Urbane pulls Paul Harrison's crime book from sale

Urbane pulls Paul Harrison's crime book from sale

Independent press Urbane Publishers has pulled "experienced criminal profiler” Paul Harrison’s true crime book from sale, after his claims to have interviewed serial killers such as Ted Bundy and Peter Sutcliffe were questioned.

Described as “the master of the true crime genre” by Martina Cole, Harrison has written more than 30 books mostly about true crime, including his latest, Mind Games, published by Urbane in October 2018. He had claimed to have worked for the police for 30 years as well as working with the FBI’s Behavioural Science Unit in Quantico, Virginia and interviewing various serial killers such as Ted Bundy and Peter Sutcliffe. His author profile page has now been removed from Urbane's website. 

Mind Games promised “exclusive interviews with Charles Manson, John Wayne Gacy, Kenneth Harrison, Henry Lee Lucas, Aileen Wuornos, Ted Bundy, Carl Watts, Donald 'Pee Wee' Gaskins, Donald Neilson, Kenneth McDuff, Jeffrey Dahmer, Joe 'The Cannibal' Metheney”.

Seven former FBI agents who were at Quantico when Harrison claims to have worked there denied knowing who he was or that he would have interviewed Bundy and Gacy, according to the Guardian. Northants police confirmed Harrison had left the force in 1999, after working as an officer in Kettering, according to the newspaper.

In an online statement Urbane, an independent publisher of crime, thriller, women's and literary fiction, and trade business books, said the press is "very concerned by these revelations". On Twitter, Urbane added: “We're shocked and currently trying to get further clarification.” The Bookseller has contacted the publisher for comment.

“You may have seen the article on the Sun website (12th July) calling into question the veracity of Paul Harrison’s claim to be an experienced criminal profiler. Like everyone who worked with Paul Harrison, the attendees to his talks and the readers of his books, we are very concerned by these revelations and are currently seeking clarification before deciding what further action to take," said Urbane. "However, with immediate effect we will be withdrawing Mind Games from sale and endeavouring to remove all stock and details from every relevant retail channel. We will also be donating any profits we have secured thus far from the sales of Mind Games to charities that help and support victims of violent crime.”

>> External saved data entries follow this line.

Lemma prefix_app p s : starts_with p s = true <-> exists t, s = p +:+ t.
Proof.
  unfold starts_with. revert s. induction p as [|c p IH]; intros s; simpl.
  - split; [|by destruct s]. by exists s.
  - destruct s as [|d s]; [split; [done|intros (t & H); by rewrite sapp_cons in H]|].
    cbn [String.prefix]. destruct (ascii_dec c d) as [<-|Hne].
    + rewrite IH. split; intros (t & H); exists t; [by rewrite H, sapp_cons | by rewrite sapp_cons in H; injection H].
    + split; [done|]. intros (t & H). rewrite sapp_cons in H. by injection H.
Qed.

(** ** LIKE *)

Lemma like_percent p s :
  like (String "%" p) s = like p s || match s with "" => false | String _ s' => like (String "%" p) s' end.
Proof. by destruct s. Qed.

Lemma like_any p s t : like p s = true -> like (String "%" p) (t +:+ s) = true.
Proof.
  intros H. induction t as [|c t IH]; rewrite like_percent.
  - change ("" +:+ s) with s. by rewrite H.
  - by rewrite sapp_cons, IH, orb_true_r.
Qed.

Lemma code_percent c : code c = 37 -> c = "%"%char.
Proof.
  unfold code. intros H. rewrite <- (ascii_N_embedding c). by replace (N_of_ascii c) with 37%N by lia.
Qed.

(** A pattern matches itself, wildcards included. *)
Lemma like_app p q s : like q s = true -> like (p +:+ q) (p +:+ s) = true.
Proof.
  intros Hq. induction p as [|c p IH]; [done|]. rewrite !sapp_cons.
  destruct (Z.eq_dec (code c) 37) as [->%code_percent|H37].
  - exact (like_any (p +:+ q) (p +:+ s) (String "%" "") IH).
  - cbn [like]. replace (code c =? 37) with false by lia. case_match; [done|].
    by rewrite Ascii.eqb_refl, IH.
Qed.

Mind Games has sold 523 print copies in the UK. Only 14 of Harrison’s books have recorded sales through BookScan for 27,000 copies (£166,000). The book is now listed as “temporarily out of stock” on Amazon.co.uk and the Doncaster-based author’s website is no longer active.

In a now deleted Facebook post published by the Guardian, Harrison said: “This monster is no longer mine, nor is it what I wanted it to be. I saw it as a tool to give victims a voice, everywhere, but because I’m weak and vulnerable and utterly useless at decision making I was introduced into sensationalising events by promoters who often sent out misleading blurb. Something I had to live up to. I’ve decided to call it a day for now. No more shows or interaction on social media … It seems I’ve let everyone down, I’m sorry for that.”

Sales of true crime have started recover after a few years in the doldrums with sales of £5.7m in 2018, 11.8% up over 2017 and the best result for the category in eight years, according to Nielsen BookScan. However, it is still down from true crime’s peak of the 2000s when it would regularly shift between £9m and £11m per year (2008 is the record year at £11.2m).